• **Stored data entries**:
Lemma column_after_to_numeric df c d :
  map (fun r => get r c)
      (rows (setitem df c d (to_numeric (map (fun r => get r c) (rows df)))))
  = to_numeric (map (fun r => get r c) (rows df)).
Proof. unfold to_numeric. apply column_after_setitem. Qed.

Lemma get_csv_stats_loaded to_datetime strftime fs path f df :
  fs path = Some f ->
  read_csv f = Ok df ->
  get_csv_stats to_datetime strftime fs path
  = stats_loaded to_datetime strftime (len df) (score_summary df).
Proof.
  intros Hf Hr. unfold get_csv_stats, score_summary. rewrite Hf, Hr. cbn [bind].
  destruct (Py.mem "v2 Score" (columns df)) eqn:M; [|reflexivity].
  apply mem_In in M. rewrite (getitem_In df _ M). cbn [bind].
  rewrite getitem_In by (rewrite columns_setitem; exact M). cbn [bind].
  rewrite column_after_to_numeric. reflexivity.
Qed.

Lemma dtype_of_set_dtype_other sch c d k :
  k <> c -> dtype_of (set_dtype sch c d) k = dtype_of sch k.
Proof.
  intros H. induction sch as [|[k' d'] sch IH]; simpl.
  - destruct (String.eqb_spec c k); [congruence | reflexivity].
  - destruct (String.eqb_spec k' c) as [->|Hne]; simpl.
    + destruct (String.eqb_spec c k); [congruence | reflexivity].
    + destruct (String.eqb_spec k' k); [reflexivity | exact IH].
Qed.

Lemma score_summary_frame df :
  columns (fst (fst (score_summary df))) = columns df /\
  length (rows (fst (fst (score_summary df)))) = length (rows df) /\
  forall c, c <> "v2 Score" ->
            dtype_of (schema (fst (fst (score_summary df)))) c
            = dtype_of (schema df) c /\
            map (fun r => get r c) (rows (fst (fst (score_summary df))))
            = map (fun r => get r c) (rows df).
Proof.
  unfold score_summary. destruct (Py.mem "v2 Score" (columns df)) eqn:M;
    cbn [fst]; [|auto].
  apply mem_In in M. split; [now apply columns_setitem|].
  unfold to_numeric. rewrite rows_setitem_map. split; [apply length_map|].
  intros c Hc. split.
  - now apply dtype_of_set_dtype_other.
  - rewrite map_map. apply map_ext. intros r. now apply get_set_other.
Qed.

Section StatisticsFacts.

Variable to_datetime : cell -> parsed.
Variable strftime : Z -> string.

(** [get_csv_stats] tolerates a table without scores, but not one without
    a location, a company size, a found date or a role mention: it raises
    [KeyError] for the first of these columns that is absent, in the order
    in which it reads them.  With the four columns present and the role
    mentions held as text it returns a summary, whose total is the number
    of rows and whose average and bands are empty when there is no score
    column. *)
Theorem statistics_need_four_columns :
  forall fs path f df,
    fs path = Some f ->
    read_csv f = Ok df ->
    (forall c,
        find (fun c => negb (Py.mem c (columns df))) stats_columns = Some c ->
        get_csv_stats to_datetime strftime fs path = Raise (KeyError c)) /\
    (find (fun c => negb (Py.mem c (columns df))) stats_columns = None ->
     dtype_of (schema df) "CURRENT Role Mention" = object ->
     exists s,
       get_csv_stats to_datetime strftime fs path = Ok (Stats.Summary s) /\
       Stats.total_profiles s = Z.of_nat (length (rows df)) /\
       (~ In "v2 Score" (columns df) ->
        Stats.avg_score s = Stats.Zero /\ Stats.score_distribution s = [])).
Proof.
  intros fs path f df Hf Hr.
  rewrite (get_csv_stats_loaded _ _ _ _ _ _ Hf Hr).
  destruct (score_summary_frame df) as (C & _ & D).
  assert (Z0 : ~ In "v2 Score" (columns df) ->
               snd (fst (score_summary df)) = Stats.Zero /\
               snd (score_summary df) = []).
  { intros N. apply mem_false in N. unfold score_summary. now rewrite N. }
  destruct (score_summary df) as [[d avg] dist]. cbn [fst snd] in *.
  unfold stats_loaded, str_accessor, getitem, stats_columns. rewrite C.
  cbn [find].
  destruct (Py.mem "Location" (columns df)); cbn [negb bind].
  2:{ split; [now intros c [= <-] | discriminate]. }
  destruct (Py.mem "Company Size" (columns df)); cbn [negb bind].
  2:{ split; [now intros c [= <-] | discriminate]. }
  destruct (Py.mem "Found Date" (columns df)); cbn [negb bind].
  2:{ split; [now intros c [= <-] | discriminate]. }
  destruct (Py.mem "CURRENT Role Mention" (columns df)); cbn [negb bind].
  2:{ split; [now intros c [= <-] | discriminate]. }
  split; [discriminate|]. intros _ Hd.
  rewrite (proj1 (D "CURRENT Role Mention" ltac:(discriminate))), Hd.
  eexists. split; [reflexivity|]. cbn. split; [reflexivity | exact Z0].
Qed.

End StatisticsFacts.

Lemma statistics_need_four_columns_witness :
  get_csv_stats day_dates day_format sample_fs "profiles.csv"
  = Raise (KeyError "Company Size") /\
  exists s,
    get_csv_stats day_dates day_format
      (write no_files "p.csv"
             (Csv stats_columns [["Berlin"; "11-50"; "d4"; "YES"]])) "p.csv"
    = Ok (Stats.Summary s) /\
    Stats.total_profiles s = 1%Z /\
    Stats.avg_score s = Stats.Zero /\ Stats.score_distribution s = [].
Proof.
  split.
  - destruct (statistics_need_four_columns day_dates day_format sample_fs
                "profiles.csv" sample_file _ eq_refl eq_refl) as [K _].
    apply K. reflexivity.
  - destruct (statistics_need_four_columns day_dates day_format
                (write no_files "p.csv"
                       (Csv stats_columns [["Berlin"; "11-50"; "d4"; "YES"]]))
                "p.csv" _ _ eq_refl eq_refl) as [_ S].
    destruct (S eq_refl eq_refl) as (s & H & T & Z0).
    exists s. split; [exact H|]. split; [exact T|]. apply Z0.
    simpl. intuition discriminate.
Defined.






Lemma extremum_none pick l : extremum pick l = None <-> l = [].
Proof.
  destruct l as [|t l]; simpl; [tauto|].
  destruct (extremum pick l); split; discriminate.
Qed.

Lemma extremum_min l m :
  extremum Z.min l = Some m -> In m l /\ forall t, In t l -> (m <= t)%Z.
Proof.
  revert m. induction l as [|t l IH]; intros m; simpl; [discriminate|].
  destruct (extremum Z.min l) as [u|] eqn:E.
  - intros [= <-]. destruct (IH u eq_refl) as [Hin Hle]. split.
    + destruct (Z.min_spec t u) as [[_ ->]|[_ ->]]; auto.
    + intros x [<-|Hx]; [lia|]. specialize (Hle x Hx). lia.
  - intros [= <-]. apply extremum_none in E. subst l. split; [now left|].
    intros x [<-|[]]. lia.
Qed.

Lemma extremum_max l m :
  extremum Z.max l = Some m -> In m l /\ forall t, In t l -> (t <= m)%Z.
Proof.
  revert m. induction l as [|t l IH]; intros m; simpl; [discriminate|].
  destruct (extremum Z.max l) as [u|] eqn:E.
  - intros [= <-]. destruct (IH u eq_refl) as [Hin Hle]. split.
    + destruct (Z.max_spec t u) as [[_ ->]|[_ ->]]; auto.
    + intros x [<-|Hx]; [lia|]. specialize (Hle x Hx). lia.
  - intros [= <-]. apply extremum_none in E. subst l. split; [now left|].
    intros x [<-|[]]. lia.
Qed.

Lemma date_bound_extremum strftime pick found_dates :
  date_bound strftime pick found_dates
  = match extremum pick (numbers found_dates) with
    | Some t => strftime t
    | None => ""
    end.
Proof.
  unfold date_bound. destruct (forallb isna found_dates) eqn:A; [|reflexivity].
  assert (E : numbers found_dates = []).
  { induction found_dates as [|a l IH]; [reflexivity|].
    simpl in A. apply andb_true_iff in A as [Ha Hl].
    destruct a; try discriminate; simpl; now apply IH. }
  now rewrite E.
Qed.

Section StatisticsValues.

Variable to_datetime : cell -> parsed.
Variable strftime : Z -> string.

Lemma stats_loaded_inv total d avg dist s :
  stats_loaded to_datetime strftime total (d, avg, dist) = Ok (Stats.Summary s) ->
  Stats.total_profiles s = total /\
  Stats.avg_score s = avg /\
  Stats.score_distribution s = dist /\
  Stats.location_breakdown s
  = breakdown (firstn 10 (value_counts (column d "Location"))) /\
  Stats.company_size_breakdown s
  = breakdown (value_counts (column d "Company Size")) /\
  Stats.found_date_range s
  = (date_bound strftime Z.min (to_datetime_coerce to_datetime (column d "Found Date")),
     date_bound strftime Z.max (to_datetime_coerce to_datetime (column d "Found Date"))) /\
  Stats.current_role_count s
  = mask_sum (str_startswith "YES" (column d "CURRENT Role Mention")) /\
  dtype_of (schema d) "CURRENT Role Mention" = object /\
  Forall (fun c => In c (columns d)) stats_columns.
Proof.
  unfold stats_loaded. intros H.
  apply bind_Ok in H as (c1 & H1 & H). apply getitem_Ok in H1 as [I1 ->].
  apply bind_Ok in H as (c2 & H2 & H). apply getitem_Ok in H2 as [I2 ->].
  apply bind_Ok in H as (c3 & H3 & H). apply getitem_Ok in H3 as [I3 ->].
  apply bind_Ok in H as (c4 & H4 & H).
  pose proof (str_accessor_Ok _ _ _ H4) as [I4 ->].
  unfold str_accessor in H4. rewrite (getitem_In d _ I4) in H4. cbn [bind] in H4.
  injection H as <-. cbn.
  repeat split; auto.
  - destruct (dtype_of (schema d) "CURRENT Role Mention"); congruence.
  - repeat constructor; assumption.
Qed.

Lemma get_csv_stats_inv fs path f df s :
  fs path = Some f ->
  read_csv f = Ok df ->
  get_csv_stats to_datetime strftime fs path = Ok (Stats.Summary s) ->
  Stats.total_profiles s = Z.of_nat (length (rows df)) /\
  (In "v2 Score" (columns df) ->
   Stats.avg_score s = Stats.RoundedMean (scores_of df) /\
   Stats.score_distribution s = score_bands (to_numeric (column df "v2 Score"))) /\
  Stats.location_breakdown s
  = breakdown (firstn 10 (value_counts (column df "Location"))) /\
  Stats.company_size_breakdown s
  = breakdown (value_counts (column df "Company Size")) /\
  Stats.found_date_range s
  = (date_bound strftime Z.min (to_datetime_coerce to_datetime (column df "Found Date")),
     date_bound strftime Z.max (to_datetime_coerce to_datetime (column df "Found Date"))) /\
  Stats.current_role_count s
  = mask_sum (str_startswith "YES" (column df "CURRENT Role Mention")) /\
  dtype_of (schema df) "CURRENT Role Mention" = object /\
  Forall (fun c => In c (columns df)) stats_columns.
Proof.
  intros Hf Hr H. rewrite (get_csv_stats_loaded _ _ _ _ _ _ Hf Hr) in H.
  destruct (score_summary_frame df) as (C & _ & D).
  assert (S : In "v2 Score" (columns df) ->
              snd (fst (score_summary df)) = Stats.RoundedMean (scores_of df) /\
              snd (score_summary df) = score_bands (to_numeric (column df "v2 Score"))).
  { intros I. apply mem_In in I. unfold score_summary. rewrite I.
    cbn [fst snd]. split; reflexivity. }
  destruct (score_summary df) as [[d avg] dist]. cbn [fst snd] in *.
  apply stats_loaded_inv in H as (T & A & B & L & Z & R & K & Dt & F).
  unfold column in *.
  rewrite <- (proj2 (D "Location" ltac:(discriminate))).
  rewrite <- (proj2 (D "Company Size" ltac:(discriminate))).
  rewrite <- (proj2 (D "Found Date" ltac:(discriminate))).
  rewrite <- (proj2 (D "CURRENT Role Mention" ltac:(discriminate))).
  rewrite <- (proj1 (D "CURRENT Role Mention" ltac:(discriminate))).
  rewrite <- C.
  split; [exact T|]. split; [intros I; rewrite C in I; rewrite A, B; now apply S|].
  split; [exact L|]. split; [exact Z|]. split; [exact R|].
  split; [exact K|]. split; [exact Dt | exact F].
Qed.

• **ASSIGNED TASK**:
The answer must consist of every line above that holds the string "find", copied exactly.

• **ANSWER BOX**:
        find (fun c => negb (Py.mem c (columns df))) stats_columns = Some c ->
    (find (fun c => negb (Py.mem c (columns df))) stats_columns = None ->
  cbn [find].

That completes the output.